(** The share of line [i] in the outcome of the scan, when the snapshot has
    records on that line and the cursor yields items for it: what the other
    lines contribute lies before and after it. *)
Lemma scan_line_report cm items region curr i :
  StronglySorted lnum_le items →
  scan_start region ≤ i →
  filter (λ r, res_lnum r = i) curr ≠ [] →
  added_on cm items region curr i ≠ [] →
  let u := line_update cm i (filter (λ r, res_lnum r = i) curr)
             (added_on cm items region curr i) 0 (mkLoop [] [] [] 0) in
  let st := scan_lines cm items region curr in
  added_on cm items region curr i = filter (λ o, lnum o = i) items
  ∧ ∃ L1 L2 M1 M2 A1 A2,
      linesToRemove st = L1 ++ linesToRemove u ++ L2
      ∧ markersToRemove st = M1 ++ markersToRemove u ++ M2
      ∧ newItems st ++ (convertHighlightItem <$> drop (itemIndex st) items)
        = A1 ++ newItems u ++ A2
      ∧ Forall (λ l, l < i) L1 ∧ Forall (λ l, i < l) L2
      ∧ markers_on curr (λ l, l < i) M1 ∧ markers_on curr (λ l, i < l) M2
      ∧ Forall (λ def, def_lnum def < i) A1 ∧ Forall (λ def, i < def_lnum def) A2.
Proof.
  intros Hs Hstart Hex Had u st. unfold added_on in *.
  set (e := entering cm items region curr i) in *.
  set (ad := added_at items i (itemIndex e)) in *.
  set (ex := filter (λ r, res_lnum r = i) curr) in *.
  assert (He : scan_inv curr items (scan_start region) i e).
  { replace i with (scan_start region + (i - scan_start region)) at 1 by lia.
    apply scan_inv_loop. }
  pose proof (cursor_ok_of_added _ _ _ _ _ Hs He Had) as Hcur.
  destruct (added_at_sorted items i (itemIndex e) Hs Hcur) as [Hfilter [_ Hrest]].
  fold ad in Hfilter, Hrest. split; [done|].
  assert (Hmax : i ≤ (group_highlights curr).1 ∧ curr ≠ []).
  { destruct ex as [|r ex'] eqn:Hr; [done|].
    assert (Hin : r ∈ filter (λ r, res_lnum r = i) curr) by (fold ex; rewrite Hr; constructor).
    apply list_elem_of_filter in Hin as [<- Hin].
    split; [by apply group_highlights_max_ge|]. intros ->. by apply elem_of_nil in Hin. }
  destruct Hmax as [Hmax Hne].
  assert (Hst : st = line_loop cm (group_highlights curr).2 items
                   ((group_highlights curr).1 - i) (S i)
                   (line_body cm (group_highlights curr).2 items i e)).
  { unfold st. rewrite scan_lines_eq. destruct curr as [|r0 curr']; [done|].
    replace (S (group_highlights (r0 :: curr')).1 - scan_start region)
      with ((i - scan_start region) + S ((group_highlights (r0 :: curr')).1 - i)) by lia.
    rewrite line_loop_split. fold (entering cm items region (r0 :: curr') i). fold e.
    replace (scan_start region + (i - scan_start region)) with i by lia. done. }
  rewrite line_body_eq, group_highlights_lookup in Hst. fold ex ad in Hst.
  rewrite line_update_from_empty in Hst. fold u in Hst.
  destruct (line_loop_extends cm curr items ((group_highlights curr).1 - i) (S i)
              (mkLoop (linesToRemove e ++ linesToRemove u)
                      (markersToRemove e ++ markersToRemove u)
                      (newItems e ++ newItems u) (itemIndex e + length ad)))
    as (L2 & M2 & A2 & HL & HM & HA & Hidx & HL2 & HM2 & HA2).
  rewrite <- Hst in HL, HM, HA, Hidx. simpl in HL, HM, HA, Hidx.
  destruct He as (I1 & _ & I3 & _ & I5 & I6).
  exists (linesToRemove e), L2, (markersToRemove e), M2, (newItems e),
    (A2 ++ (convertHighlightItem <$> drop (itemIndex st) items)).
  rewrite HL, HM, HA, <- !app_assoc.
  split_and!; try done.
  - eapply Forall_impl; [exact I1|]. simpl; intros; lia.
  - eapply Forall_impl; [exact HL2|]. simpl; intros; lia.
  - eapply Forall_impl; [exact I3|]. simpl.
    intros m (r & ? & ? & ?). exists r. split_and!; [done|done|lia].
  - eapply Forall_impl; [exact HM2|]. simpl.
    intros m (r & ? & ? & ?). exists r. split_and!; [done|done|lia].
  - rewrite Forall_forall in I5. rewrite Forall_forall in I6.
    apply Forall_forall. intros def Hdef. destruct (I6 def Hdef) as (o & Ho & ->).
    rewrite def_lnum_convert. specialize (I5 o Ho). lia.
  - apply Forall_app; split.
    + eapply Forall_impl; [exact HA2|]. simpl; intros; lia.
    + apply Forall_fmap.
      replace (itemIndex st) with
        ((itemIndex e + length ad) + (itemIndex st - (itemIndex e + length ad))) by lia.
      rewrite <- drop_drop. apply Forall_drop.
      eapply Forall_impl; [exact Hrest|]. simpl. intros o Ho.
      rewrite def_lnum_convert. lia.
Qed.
··········
# [WORK ORDER]
Where a line above contains the word "Hcur", show that line.

# [ANSWER SECTION]
  pose proof (cursor_ok_of_added _ _ _ _ _ Hs He Had) as Hcur.
  destruct (added_at_sorted items i (itemIndex e) Hs Hcur) as [Hfilter [_ Hrest]].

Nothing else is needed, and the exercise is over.